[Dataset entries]
************

(* ===== verification/ClientMain.v ===== *)
(** * cmd/revquic-client: the command line, the list of exits and the cleanup supervisor

    [clientMain] is main up to the point where it does one of its jobs: supervise, list the exits, or
    run the tunnel.  The supervisor is a second process of the same program, so its work is the
    composition of the arguments [spawnSupervisor] gives it, the parsing of these arguments, and
    [superviseAndCleanup]. *)
From S2P Require Import Prelude Float64 GoTime Strs Proto Conf Flags Logx Quicx Netcfg NetLinux Client.
From Stdlib Require Import Strings.Ascii.

Open Scope string_scope.
Open Scope list_scope.
Open Scope Z_scope.

Section flags.
(** [Set] of the duration flags and of the float flag. *)
Context (duration_set float_set : string → string * option string).

Definition clientFlags : FlagSet := list_to_map
  [("broker", string_flag "localhost:4242"); ("region", string_flag "us-west"); ("full", bool_flag false);
   ("broker-ip", string_flag ""); ("gw", string_flag ""); ("gw-dev", string_flag ""); ("token", string_flag "alice-token");
   ("direct", bool_flag false); ("exit", string_flag ""); ("name", string_flag ""); ("socks", string_flag "");
   ("list-exits", bool_flag false); ("direct-mode", string_flag "any"); ("ice-keepalive", mkFlag "1s" false duration_set);
   ("stun", string_flag ""); ("turn", string_flag ""); ("turn-user", string_flag ""); ("turn-pass", string_flag "");
   ("supervise", bool_flag false); ("clean-if", string_flag ""); ("tls-ca", string_flag ""); ("tls-cert", string_flag "");
   ("tls-key", string_flag ""); ("tls-server-name", string_flag "broker"); ("rate-bytes", mkFlag "0" false float_set);
   ("report-interval", mkFlag "5s" false duration_set); ("config", string_flag ""); ("log-file", string_flag "");
   ("log-type", string_flag "text")].
(* ===== verification/ClientRun.v ===== *)
(** * cmd/revquic-client: the tunnel from the command line on

    What main does once it runs the tunnel ([ClientMain.Runs]): it opens the device, starts the proxy,
    puts together the parameters of its connections, and in each round of the reconnect loop dials the
    broker, opens the control stream, and sends its request. *)
From S2P Require Import Prelude Float64 GoTime Strs Conf Flags Quicx SocksServer Proto Client ClientMain.

Open Scope string_scope.
Open Scope list_scope.
Open Scope Z_scope.

(** ** The device and the proxy *)

(** The name of the device, and the server of [-socks]. *)
Definition startTunnel (fs : FlagSet) (tun : result string string) (newSocks : string → string → result string SocksServer.Server)
  : result string (string * option SocksServer.Server) :=
  match tun with
  | Err e => Err ("tun: " +:+ e)
  | Ok name =>
      if decide (str fs "socks" = "") then Ok (name, None)
      else match newSocks (str fs "socks") name with
           | Err e => Err ("socks: " +:+ e)
           | Ok srv => Ok (name, Some srv)
           end
  end.

(** The parameters of every connection; [float_of] and [duration_of] are the values of flags. *)
Definition runParamsOf (float_of : string → f64) (duration_of : string → Duration) (fs : FlagSet) (random : option (list byte))
    (tunName host os : string) : runParams :=
  mkParams (str fs "region") (str fs "token") (str fs "exit") (str fs "name") (newResumeKey random)
    (is_set fs "full") (str fs "broker-ip") (str fs "gw") (str fs "gw-dev")
    (is_set fs "direct") (str fs "direct-mode") (str fs "stun") (str fs "turn") (str fs "turn-user") (str fs "turn-pass")
    (float_of (str fs "rate-bytes")) (duration_of (str fs "report-interval")) tunName host os.

(** ** One round of the reconnect loop *)

(** What QUIC and the stream return: the connection, and the errors of opening, writing and reading. *)
Record attempt := mkAttempt {
  at_dial : result string positive;
  at_open : option string;
  at_write : option string;
  at_answer : result string Control
}.

(** The beginning of [runConnection]: a connection with its answer, or the cause of the failure. *)
Definition openConnection (a : attempt) : result string (positive * Control) :=
  match at_dial a with
  | Err e => Err e
  | Ok cn =>
      match at_open a with
      | Some e => Err e
      | None =>
          match at_write a with
          | Some e => Err e
          | None => match at_answer a with Err e => Err e | Ok resp => Ok (cn, resp) end
          end
      end
  end.

(** [CloseWithError] of the deferred call, when [runConnection] returns after it has dialled. *)
Definition closesOnReturn (a : attempt) : list positive := match at_dial a with Ok cn => [cn] | Err _ => [] end.

Inductive round :=
| Connected (c : client)                    (* the loops of the connection run *)
| Down (n : next) (closed : list positive)  (* [runConnection] has returned *)
| Exits.                                    (* the default route could not be set *)

Definition connectOnce (routeOK : bool) (p : runParams) (a : attempt) (c : client) : round * list netcfg :=
  match openConnection a with
  | Err _ => (Down (connectionDown None c) (closesOnReturn a), [])
  | Ok (cn, resp) =>
      match runConnection routeOK p cn resp c with
      | (Refused msg, cmds) => (Down (connectionDown (Some msg) c) [cn], cmds)
      | (Died, cmds) => (Exits, cmds)
      | (Running c, cmds) => (Connected c, cmds)
      end
  end.

(** ** Properties *)

Lemma runConnection_refused routeOK p cn resp c msg cmds :
  runConnection routeOK p cn resp c = (Refused msg, cmds) → cmds = [] ∧ c_Type resp ≠ MsgConnectOK ∧ msg = c_Error resp.
Proof. unfold runConnection. intros E. repeat case_match; simplify_eq; done. Qed.

Lemma connectionDown_cases e c :
  connectionDown e c = Quit ∧ c_shuttingDown c = true ∨
  (∃ msg, connectionDown e c = Client.Fatal msg ∧ e = Some msg ∧ c_first c = true) ∨
  ∃ c', connectionDown e c = Sleep (c_backoff c) c' ∧ c_links c' = c_links c ∧ c_routesUp c' = c_routesUp c ∧ c_curSess c' = None.
Proof. unfold connectionDown. simpl. repeat case_match; eauto 10. Qed.

(** A connection attempt that fails leaves the machine as it was: unless the broker accepted the
    client the host's network is not touched, the connection that was dialled is closed again and no
    session is current; the client then waits for its backoff and tries again, unless it is shutting
    down or the broker refused it with a message before any wait: an error of the transport is never
    fatal. *)
Theorem failed_attempt_is_harmless routeOK p a c n closed cmds :
  connectOnce routeOK p a c = (Down n closed, cmds) →
  cmds = [] ∧ closed = closesOnReturn a ∧ (∀ cn resp, openConnection a = Ok (cn, resp) → c_Type resp ≠ MsgConnectOK) ∧
  (n = Quit ∧ c_shuttingDown c = true ∨
   (∃ cn resp, n = Client.Fatal (c_Error resp) ∧ openConnection a = Ok (cn, resp) ∧ c_first c = true) ∨
   ∃ c', n = Sleep (c_backoff c) c' ∧ c_links c' = c_links c ∧ c_routesUp c' = c_routesUp c ∧ c_curSess c' = None).
Proof.
  unfold connectOnce. destruct (openConnection a) as [[cn resp]|e] eqn:Eo.
  - destruct (runConnection routeOK p cn resp c) as [[msg| |c'] cs] eqn:Er; intros [= <- <- <-].
    destruct (runConnection_refused _ _ _ _ _ _ _ Er) as (-> & Hr & ->). split; [done|]. split.
    { unfold openConnection, closesOnReturn in *. repeat case_match; by simplify_eq. }
    split; [by intros ? ? [= <- <-]|].
    destruct (connectionDown_cases (Some (c_Error resp)) c) as [[-> ?]|[(msg & -> & [= <-] & ?)|?]]; eauto 10.
  - intros [= <- <- <-]. split; [done|]. split; [done|]. split; [done|].
    destruct (connectionDown_cases None c) as [[-> ?]|[(msg & _ & ? & _)|?]]; [by left|done|by right; right].
Qed.

Lemma failed_attempt_is_harmless_witness :
  let a := mkAttempt (Ok 7%positive) None None (Ok ((control MsgError) <| c_Error := "no exit" |>)) in
  let r := connectOnce true demo_params a startup in
  snd r = [] ∧ fst r = Down (Client.Fatal "no exit") [7%positive].
Proof.
  intros a r. split; [|reflexivity].
  exact (proj1 (failed_attempt_is_harmless true demo_params a startup (Client.Fatal "no exit") [7%positive] (snd r) eq_refl)).
Defined.

(** The proxy and the full tunnel exclude each other, and the sockets of the proxy - on macOS and Windows
    those for IPv4, and for IPv6 if the system takes the option - are bound to the device of the tunnel. *)
Theorem proxy_without_full_tunnel {leaf cert} duration_set float_set (x : x509 leaf cert) readFile openLog args fs tls1 tls2
    sys byName listen tun name srv :
  clientMain duration_set float_set x readFile openLog args = Runs fs tls1 tls2 →
  startTunnel fs tun (New (bindControl sys byName) listen) = Ok (name, Some srv) →
  is_set fs "full" = false ∧ tun = Ok name ∧
  ∀ s opts, fst (sv_dialer srv) s = (None, opts) →
    sys = Linux ∨ sk_family s = IPv4 ∨ takes_ipv6 sys byName name s → ∃ o, o ∈ opts ∧ binds sys byName name (sk_family s) o.
Proof.
  intros Hm Hs. unfold startTunnel in Hs. destruct tun as [n|]; [|done]. case_decide as Hsk; [done|].
  unfold New in Hs. destruct (bindControl sys byName n) as [ctrl|] eqn:Eb; [|done]. simpl in Hs.
  destruct (listen (str fs "socks")); [|done]. simplify_eq/=. split_and!; [|done|].
  - unfold clientMain in Hm. repeat case_match; simplify_eq; destruct (is_set fs "full"); try done;
      by match goal with H : true && bool_decide _ = false |- _ => rewrite bool_decide_true in H end.
  - intros s opts Hc. by apply (bindControl_binds _ _ _ _ _ _ Eb Hc).
Qed.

************

**WORK TO BE COMPLETED**
Search the lines above for the string "opts" and copy each line that has it.

**RESPONSE TO THE TASK**
  ∀ s opts, fst (sv_dialer srv) s = (None, opts) →
    sys = Linux ∨ sk_family s = IPv4 ∨ takes_ipv6 sys byName name s → ∃ o, o ∈ opts ∧ binds sys byName name (sk_family s) o.
  - intros s opts Hc. by apply (bindControl_binds _ _ _ _ _ _ Eb Hc).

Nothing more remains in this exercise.